Aim of the task =>
Your answer should be a single number: how many lines of the material below contain "apart".

↓

(** Cutting a string at an offset by storing a terminator there. *)
Lemma cstr_cut m m' a s k :
  cstr m a s → (k ≤ length s)%nat → m' !! (a + Z.of_nat k) = Some 0 →
  (∀ x, a ≤ x < a + Z.of_nat k → m' !! x = m !! x) → cstr m' a (take k s).
Proof.
  intros [Hh Hnz] Hk H0 Hs. split; [|by apply Forall_take].
  intros i b Hi. destruct (decide (i < k)%nat) as [Hlt|Hge].
  - rewrite lookup_app_l in Hi by (rewrite length_take; lia). rewrite lookup_take_lt in Hi by done.
    rewrite Hs by lia. apply Hh. by apply lookup_app_l_Some.
  - rewrite lookup_app_r, length_take, Nat.min_l in Hi by (rewrite ?length_take; lia).
    apply list_lookup_singleton_Some in Hi as [? <-]. by replace i with k by lia.
Qed.

Definition strtok_step (m : mem) (p : Z) (d s : list Z) (r : outcome (Z * Z * mem)) : Prop :=
  match next_token d s with
  | None => ∃ sv', r = Ret ((0, sv'), m)
  | Some (skip, tok, rest) =>
      ∃ sv' m', r = Ret ((p + Z.of_nat skip, sv'), m') ∧
        evolves m m' (λ x, p < x < p + Z.of_nat (length s)) ∧ (0 < length tok)%nat ∧
        cstr m' (p + Z.of_nat skip) tok ∧ cstr m' sv' rest ∧
        p + Z.of_nat skip + Z.of_nat (length tok) ≤ sv' ∧
        sv' + Z.of_nat (length rest) = p + Z.of_nat (length s)
  end.

Lemma strtok_r_run m q dl sv p d s :
  mem_ok m → cstr m p s → cstr m dl d → 0 < p → (if q =? 0 then sv else q) = p →
  strtok_step m p d s (strtok_r q dl sv m).
Proof.
  intros [Hok Hw] Hs Hd Hp Hq. unfold strtok_r. rewrite Hq.
  rewrite (run_bind_Ret _ _ _ _ _ (strspn_run m Hok _ _ _ _ Hs Hd)). cbn beta zeta.
  unfold strtok_step, next_token. set (skip := span _ s).
  assert (Hskip : (skip ≤ length s)%nat) by apply span_le.
  pose proof (cstr_drop _ _ _ _ Hskip Hs) as Hs1.
  assert (Hlen : length s = (skip + length (drop skip s))%nat) by (rewrite length_drop; lia).
  assert (Hhd : ∀ b, drop skip s !! O = Some b → in_set d b = false).
  { intros b Hb. rewrite lookup_drop, Nat.add_0_r in Hb. apply negb_true_iff. by apply (span_lookup _ _ _ Hb). }
  rewrite (run_bind_Ret _ _ _ _ _ (load8_run _ _ _ (cstr_head _ _ _ Hs1))).
  revert Hs1 Hlen Hhd. generalize (drop skip s). intros s1 Hs1 Hlen Hhd.
  destruct s1 as [|b s1]; cbn [nonempty lookup list_lookup default from_option id]; [by eexists|].
  rewrite (proj2 (Z.eqb_neq b 0)) by (by eapply (cstr_nonzero _ _ _ 0 _ Hs1)).
  rewrite (run_bind_Ret _ _ _ _ _ (strpbrk_run m Hok Hw _ _ _ _ Hs1 Hd)).
  specialize (Hhd b eq_refl). set (a := p + Z.of_nat skip) in *.
  pose proof (span_le (in_set d) (b :: s1)) as Hk.
  assert (0 < span (in_set d) (b :: s1))%nat by (cbn; rewrite Hhd; lia).
  revert Hk H. generalize (span (in_set d) (b :: s1)). intros k Hk Hk0.
  destruct (Nat.ltb_spec k (length (b :: s1))) as [Hlt|Hge].
  - rewrite (proj2 (Z.eqb_neq _ 0)) by lia.
    destruct (lookup_lt_is_Some_2 (b :: s1) k Hlt) as [c Hc].
    destruct (store8_evolves m (a + Z.of_nat k) 0) as (m' & Hst & Hev & Hz).
    { rewrite (cstr_lookup _ _ _ _ _ Hs1 Hc). eauto. }
    rewrite (run_bind_Ret _ _ _ _ _ Hst). exists (a + Z.of_nat k + 1), m'. split_and!; [done| |rewrite length_take; lia| | | |].
    + eapply evolves_trans; [exact Hev|exact (evolves_refl m' (λ _, False))|intros x ->; lia|done].
    + apply (cstr_cut m m' a (b :: s1) k Hs1 Hk Hz). intros x Hx. apply (ev_frame _ _ _ Hev). lia.
    + apply (evolves_cstr _ _ _ _ _ Hev); [intros x Hx; lia|].
      replace (a + Z.of_nat k + 1) with (a + Z.of_nat (S k)) by lia. apply cstr_drop; [lia|done].
    + rewrite length_take. lia.
    + rewrite length_drop. lia.
  - cbn [Z.eqb]. unfold lfind. rewrite (run_bind_Ret _ _ _ _ _ (strchr_run m Hok Hw _ 0 _ Hs1)).
    assert (Hch : chr_result a 0 (b :: s1) = a + Z.of_nat (length (b :: s1))).
    { unfold chr_result, chr_offset. change (u8 0) with 0.
      rewrite bool_decide_eq_true_2 by (apply elem_of_app; right; by left).
      rewrite span_all; [done|]. apply (Forall_impl _ _ _ (proj2 Hs1)). intros x Hx. by apply Z.eqb_neq. }
    rewrite Hch. exists (a + Z.of_nat (length (b :: s1))), m.
    rewrite take_ge, drop_ge by lia. split_and!; [done|apply evolves_refl|cbn; lia|done| |lia|cbn [length] in *; lia].
    pose proof (cstr_drop m a (b :: s1) (length (b :: s1)) ltac:(lia) Hs1) as Ht. by rewrite drop_all in Ht.
Qed.

(** ** The loop *)

Section loop.
Context (dl buf : Z) (d : list Z).

(** The [i]-th element of the pointer array is [p]. *)
Definition slot (m : mem) (i p : Z) : Prop := holds m (buf + 8 * i) (le_split 8 p).

(** The array up to element [n], the delimiters and the text are apart. *)
Definition apart (n lo hi : Z) : Prop :=
  ∀ x, (buf ≤ x < buf + 8 * n → ¬ (dl ≤ x ≤ dl + Z.of_nat (length d))) ∧
       (lo ≤ x ≤ hi → ¬ (buf ≤ x < buf + 8 * n) ∧ ¬ (dl ≤ x ≤ dl + Z.of_nat (length d))).

(** Element [argc] is stored and the rest of the text is cut; [m2] is the
    memory before the next iteration. *)
Lemma tokenize_iter_run m pch sv argc tok rest n :
  mem_ok m → cstr m pch tok → cstr m sv rest → cstr m dl d → 0 < pch →
  pch + Z.of_nat (length tok) ≤ sv → 0 ≤ argc < n → mapped m (buf + 8 * argc) 8 →
  apart n pch (sv + Z.of_nat (length rest)) →
  ∃ m1, storew 8 (buf + 8 * argc) pch m = Ret (tt, m1) ∧ mem_ok m1 ∧
    evolves m m1 (λ x, buf + 8 * argc ≤ x < buf + 8 * (argc + 1)) ∧ slot m1 argc pch ∧
    cstr m1 pch tok ∧ cstr m1 dl d ∧ strtok_step m1 sv d rest (strtok_r 0 dl sv m1).
Proof.
  intros Hm Ht Hr Hd Hp Hle Hn Hmap Hap.
  destruct (storew_evolves m 8 (buf + 8 * argc) pch Hmap) as (m1 & Hst & Hev & Hsl).
  exists m1. assert (Hm1 : mem_ok m1) by (by apply (evolves_ok _ _ _ Hev)).
  assert (Hr1 : cstr m1 sv rest) by (apply (evolves_cstr _ _ _ _ _ Hev); [|done];
    intros x Hx; specialize (Hap x); lia).
  assert (Hd1 : cstr m1 dl d) by (apply (evolves_cstr _ _ _ _ _ Hev); [|done];
    intros x Hx; specialize (Hap x); lia).
  split_and!; try done.
  - eapply evolves_trans; [exact Hev|exact (evolves_refl m1 (λ _, False))|cbn beta; lia|done].
  - apply (evolves_cstr _ _ _ _ _ Hev); [|done]. intros x Hx. specialize (Hap x). lia.
  - apply strtok_r_run; try done. lia.
Qed.

Lemma tokenize_loop_run fuel : ∀ m pch sv argc tok rest,
  let n := Z.of_nat (length (tokens d rest)) in
  mem_ok m → cstr m pch tok → cstr m sv rest → cstr m dl d → 0 < pch →
  pch + Z.of_nat (length tok) ≤ sv → 0 ≤ argc → argc + 1 + n < 2 ^ 31 →
  mapped m (buf + 8 * argc) (8 * (n + 1)) →
  apart (argc + 1 + n) pch (sv + Z.of_nat (length rest)) →
  (S (length rest) < fuel)%nat →
  ∃ m', tokenize_loop fuel dl buf pch sv argc m = Ret (argc + 1 + n, m') ∧
    evolves m m' (λ x, sv < x < sv + Z.of_nat (length rest) ∨
                       buf + 8 * argc ≤ x < buf + 8 * (argc + 1 + n)) ∧
    ∀ i t, (tok :: tokens d rest) !! i = Some t →
      ∃ p, (pch ≤ p ∧ p + Z.of_nat (length t) ≤ sv + Z.of_nat (length rest)) ∧ slot m' (argc + Z.of_nat i) p ∧ cstr m' p t.
Proof.
  induction fuel as [|fuel IH]; intros m pch sv argc tok rest n Hm Ht Hr Hd Hp Hle Ha Hb Hmap Hap Hf; [lia|].
  destruct (tokenize_iter_run m pch sv argc tok rest (argc + 1 + n)) as
    (m1 & Hst & Hm1 & Hev & Hsl & Ht1 & Hd1 & Hstep); try done; [lia| |].
  { intros i Hi. apply Hmap. lia. }
  cbn [tokenize_loop]. rewrite (proj2 (Z.eqb_neq pch 0)) by lia.
  rewrite (run_bind_Ret _ _ _ _ _ Hst). rewrite s32_small by lia.
  unfold strtok_step in Hstep. subst n. rewrite tokens_next in *.
  destruct (next_token d rest) as [[[skip tok'] rest']|].
  - destruct Hstep as (sv' & m2 & Hr2 & Hev2 & Hnz2 & Ht2 & Hrest2 & Hle2 & Hlen2).
    rewrite (run_bind_Ret _ _ _ _ _ Hr2). cbn beta iota. cbn [length] in *.
    destruct (IH m2 (sv + Z.of_nat skip) sv' (argc + 1) tok' rest') as (m' & -> & Hev' & Hsl'); try done; try lia.
    + by apply (evolves_ok _ _ _ Hev2).
    + apply (evolves_cstr _ _ _ _ _ Hev2); [|done]. intros x Hx. specialize (Hap x). lia.
    + apply (evolves_mapped _ _ _ _ _ Hev2), (evolves_mapped _ _ _ _ _ Hev). intros i Hi.
      replace (buf + 8 * (argc + 1) + i) with (buf + 8 * argc + (8 + i)) by lia. apply Hmap. lia.
    + intros x. specialize (Hap x). lia.
    + exists m'. split_and!; [do 2 f_equal; lia| |].
      * eapply evolves_trans3; [exact Hev|exact Hev2|exact Hev'|cbn beta; lia..].
      * intros [|i] t Hi; cbn in Hi.
        { simplify_eq. exists pch. rewrite Z.add_0_r. split_and!; [lia|lia| |].
          - apply (evolves_holds _ _ _ _ _ Hev'); [|apply (evolves_holds _ _ _ _ _ Hev2); [|done]];
              rewrite le_split_length; intros x Hx; specialize (Hap x); lia.
          - apply (evolves_cstr _ _ _ _ _ Hev'); [|apply (evolves_cstr _ _ _ _ _ Hev2); [|done]];
              intros x Hx; specialize (Hap x); lia. }
        { destruct (Hsl' i t Hi) as (p & Hp' & Hs' & Hc'). exists p. split_and!; [lia|lia| |done].
          by replace (argc + Z.of_nat (S i)) with (argc + 1 + Z.of_nat i) by lia. }
  - destruct Hstep as (sv' & Hr2). rewrite (run_bind_Ret _ _ _ _ _ Hr2). cbn beta iota.
    destruct fuel as [|fuel]; [lia|]. cbn [tokenize_loop Z.eqb]. exists m1. cbn [length] in *. split_and!.
    + unfold mret, M_ret. do 2 f_equal. lia.
    + eapply evolves_trans; [exact Hev|exact (evolves_refl m1 (λ _, False))|cbn beta; lia|done].
    + intros [|i] t Hi; cbn in Hi; [|done]. simplify_eq. exists pch. rewrite Z.add_0_r. split_and!; try done; lia.
Qed.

↑

Task response =>
4